Plaintiff alleges that she has established pretext by showing the inconsistent explanations Maynard gave for her termination. The Court has already considered and rejected this allegation.

In addition, plaintiff points to the fact that, during her hospitalization, Maynard provided her with a laptop computer. Plaintiff says that, if her position was go*999ing to be terminated due to “lack of work,” then Maynard would not have provided her with a laptop computer while she was in the hospital.

Plaintiff also asserts that Maynard did not decide to terminate her employment until after she returned to work and Maynard discovered the true extent of her injuries, ie., that she had to work part-time at a slower pace. Thus, says plaintiff, Maynard’s explanation for her termination — lack of work — is demonstrably false.

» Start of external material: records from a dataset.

(** *** Properties *)

Lemma trace_keeps ls c c' : handlers_quiet self -> trace self ls c c' ->
  calls_wf c ->
  next_request_id c + Z.of_nat (length ls) < 2 ^ 64 ->
  cnext_event_id c + Z.of_nat (length ls) < 2 ^ 64 ->
  calls_wf c'
  /\ next_request_id c' <= next_request_id c + Z.of_nat (length ls)
  /\ cnext_event_id c' <= cnext_event_id c + Z.of_nat (length ls)
  /\ (forall i r, api_outcomes c !! i = Some r -> api_outcomes c' !! i = Some r)
  /\ (forall i r, event_outcomes c !! i = Some r -> event_outcomes c' !! i = Some r)
  /\ (forall i, i ∈ pending_api c ->
        accounted (pending_api c') (api_outcomes c') (CallTimeout i ∈ ls) i)
  /\ (forall i, i ∈ pending_event c ->
        accounted (pending_event c') (event_outcomes c') (EventTimeout i ∈ ls) i).
Proof.
  intros Hq. induction 1 as [c|l ls c1 c2 c3 Hstep _ IH]; intros Hwf Hr He.
  - split_and!; try done; try lia; by left.
  - cbn [length] in *. destruct (step_keeps _ _ _ Hq Hstep Hwf) as (H1 & H2 & H3 & H4 & H5 & H6 & H7); [lia..|].
    destruct IH as (G1 & G2 & G3 & G4 & G5 & G6 & G7); [done|lia..|].
    split_and!; [done|lia|lia|by auto|by auto| |].
    + intros i Hi. destruct (H6 i Hi) as [Hp|[[r Ho]|Ht]]; [|right; left; eauto|right; right; set_solver].
      destruct (G6 i Hp) as [?|[?|?]]; [by left|by right; left|right; right; set_solver].
    + intros i Hi. destruct (H7 i Hi) as [Hp|[[r Ho]|Ht]]; [|right; left; eauto|right; right; set_solver].
      destruct (G7 i Hp) as [?|[?|?]]; [by left|by right; left|right; right; set_solver].
Qed.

With respect to the laptop computer, plaintiff testified at her deposition that Maynard gave her the laptop computer for her personal rehabilitation use — and that she was not expected to work from her hospital bed.

The Court does not believe the fact that Maynard brought her a computer for her own personal use while she was at the rehabilitation facility is any evidence — one way or the other — that her department was suffering from lack of work since she acknowledged that it was admittedly provided for rehabilitation purposes and not so she could work from her hospital bed. Absent some proof that Maynard’s explanation was false, the Court sees no reason to discount or reject it — -especially when plaintiff does not actually dispute it. It must be remembered that the Court does not sit as a super-personnel department reviewing the wisdom or fairness of the business judgments made by employers. See Anderson v. Durham D & M, L.L.C., 606 F.3d 513, 522 (8th Cir.2010).

With respect to the other reasons that plaintiff has offered as amounting to pretext, those issues have been addressed above and rejected. Thus, the Court finds that plaintiff has failed to offer sufficient evidence for a reasonable trier of fact to infer disability discrimination. Thus, Maynard is entitled to summary judgment on plaintiffs ADA claim.

IT IS THEREFORE ORDERED that defendant’s Motion for Summary Judgment (Doc. 15) is hereby GRANTED and plaintiffs complaint is hereby DISMISSED WITH PREJUDICE.

IT IS SO ORDERED.

. PTO refers to "paid time off.”

. In order to qualify for full benefits at Maynard, plaintiff needed to work at least 32 hours per week.

. The Court notes that it compiled this statistical data by using the information provided by Maynard in its response to the EEOC request for information (see Doc. 20-3), Maynard’s discovery responses (see Doc. 20-5) and Joe Maynard’s Affidavit (see Doc. 15-1).